_Required work_
Consider the material that follows. How many of its lines contain "domain"? Reply with the number alone.

++++ Record set ++++

Lemma push_values {A} (acc l : list A) :
  Z.of_nat (length acc) <= MAX_CHILDREN ->
  try_fold push_value acc l = if MAX_CHILDREN <? Z.of_nat (length acc + length l) then Err Bounds else Ok (acc ++ l).
Proof.
  revert acc. induction l as [|x l IH]; intros acc Ha; simpl.
  - rewrite Nat.add_0_r, app_nil_r. by destruct (Z.ltb_spec MAX_CHILDREN (Z.of_nat (length acc))); [lia |].
  - assert (push_value acc x = if Z.of_nat (length acc) =? MAX_CHILDREN then Err Bounds else Ok (acc ++ [x])) as -> by done.
    destruct (Z.eqb_spec (Z.of_nat (length acc)) MAX_CHILDREN) as [E|E]; simpl.
    + by destruct (Z.ltb_spec MAX_CHILDREN (Z.of_nat (length acc + S (length l)))); [| lia].
    + rewrite IH; rewrite length_app; simpl; [| lia]. rewrite <- app_assoc. simpl.
      by replace (length acc + 1 + length l)%nat with (length acc + S (length l))%nat by lia.
Qed.

Lemma bounded_values_eq {A} (l : list A) :
  bounded_values l = if MAX_CHILDREN <? Z.of_nat (length l) then Err Bounds else Ok l.
Proof. unfold bounded_values. rewrite push_values by (unfold MAX_CHILDREN; simpl; lia). done. Qed.

Section Windows.
Context `{RustOrd K, !EqDecision K} {A : Type} (key : A -> K).

Lemma window_lt_iff (l : list A) :
  any_window (fun a b => negb (bool_decide (cmp (key a) (key b) = Lt))) l = false <-> ksorted key l.
Proof.
  induction l as [|a [|b l] IH]; [split; [constructor | done] | split; [repeat constructor | done] |].
  change (any_window ?p (a :: b :: l)) with (p a b || any_window p (b :: l)). rewrite orb_false_iff, IH, negb_false_iff, bool_decide_eq_true.
  split.
  - intros [Hab Hs]. constructor; [| done]. constructor; [done |]. inversion Hs as [|? ? HF]; subst.
    eapply Forall_impl; [exact HF |]. intros c Hbc. by eapply cmp_lt_trans.
  - intros Hs. inversion Hs as [|? ? HF Hs']; subst. apply Forall_cons in HF as [? _]. done.
Qed.

Lemma window_eq_iff (l : list A) :
  any_window (fun a b => bool_decide (key a = key b)) (sort_by_key key l) = false <-> NoDup (key <$> l).
Proof.
  rewrite <- (sort_by_key_perm key l) at 2.
  assert (Hs : StronglySorted (key_le key) (sort_by_key key l)) by apply (StronglySorted_merge_sort (key_le key)).
  revert Hs. generalize (sort_by_key key l) as m. clear l.
  induction m as [|a [|b m] IH]; intros Hs; [split; [constructor | done] | split; [intros _; constructor; [set_solver | constructor] | done] |].
  change (any_window ?p (a :: b :: m)) with (p a b || any_window p (b :: m)). inversion Hs as [|? ? Hs' HF]; subst.
  rewrite orb_false_iff, IH, bool_decide_eq_false by done. rewrite (fmap_cons key a), NoDup_cons. split; [| set_solver].
  intros [Hab Hn]. split; [| done]. intros (c & Hac & Hc)%list_elem_of_fmap.
  apply elem_of_cons in Hc as [->|Hc]; [done |]. inversion Hs' as [|? ? _ HF']; subst.
  rewrite List.Forall_forall in HF, HF'. assert (Hle : key_le key b c) by by apply HF', list_elem_of_In.
  assert (Hle' : key_le key a b) by (apply HF; by left). unfold key_le in *. rewrite <- Hac in Hle.
  rewrite (cmp_opp (key a) (key b)) in Hle. destruct (cmp (key a) (key b)) eqn:E; [| done | done]. by apply cmp_eq_iff in E.
Qed.
End Windows.
Section Laws.
Context {Capability Schema : Type} `{RustOrd Capability, EqDecision Schema}.
#[local] Abbreviation ActivationT := (NodeActivation Capability Schema).
#[local] Abbreviation KeyT := (ChildRunKey Capability Schema).
#[local] Abbreviation SettlementT := (ChildRunBudgetSettlement Capability).
#[local] Abbreviation RequestT := (ChildRunJoinRequest Capability Schema).
#[local] Abbreviation BindingT := (ChildRunJoinBinding Capability Schema).
Context `{Canonical ActivationT, Canonical (Z * list KeyT * Digest), Canonical RequestT,
          Canonical (Digest * list SettlementT), Canonical BindingT}.
Variable sha256 : bytes -> bytes.

(** The canonical text of a value within the wire ceiling. *)
Definition fits {T} `{Canonical T} (value : T) (b : bytes) : Prop :=
  to_vec value = Some b /\ Z.of_nat (length b) <= 4194304.

Lemma canonical_iff {T} `{Canonical T} (value : T) b : canonical value = Ok b <-> fits value b.
Proof.
  unfold canonical, fits. rewrite bind_Ok. setoid_rewrite ok_or_Ok. change MAX_BYTES with 4194304. split.
  - intros (x & Hx & Hb). destruct (Z.ltb_spec 4194304 (Z.of_nat (length x))); [done |]. by injection Hb as <-.
  - intros [Hb Hl]. exists b. by destruct (Z.ltb_spec 4194304 (Z.of_nat (length b))); [lia |].
Qed.

Lemma checksum_iff {T} `{Canonical T} domain (value : T) d :
  checksum sha256 domain value = Ok d <-> exists b, fits value b /\ d = sha256 (domain ++ [0] ++ b).
Proof. unfold checksum. rewrite bind_Ok. setoid_rewrite canonical_iff. naive_solver. Qed.

(** The keys of [keys] in slot order, sealed with their digests. *)
Definition sealed (keys : list KeyT) (act : ActivationT) (rq : RequestT) : Prop :=
  exists ad b c, NodeAttempt.compute_activation_digest sha256 act = Ok ad /\
    let sorted := sort_by_key key_slot keys in
    fits (1, sorted, ad) b /\ rq = mkJoinRequest 1 sorted ad (sha256 (bytes_of "stateknot.child-join-request.v1" ++ [0] ++ b)) /\
    fits rq c.

Lemma scope_guard (first : KeyT) keys :
  existsb (fun key => negb (bool_decide (key_parent key = key_parent first))) keys = false <->
  Forall (fun k => key_parent k = key_parent first) keys.
Proof.
  rewrite existsb_false_iff. apply Forall_iff. intros k. by rewrite negb_false_iff, bool_decide_eq_true.
Qed.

++++

_Reply to the exercise_
2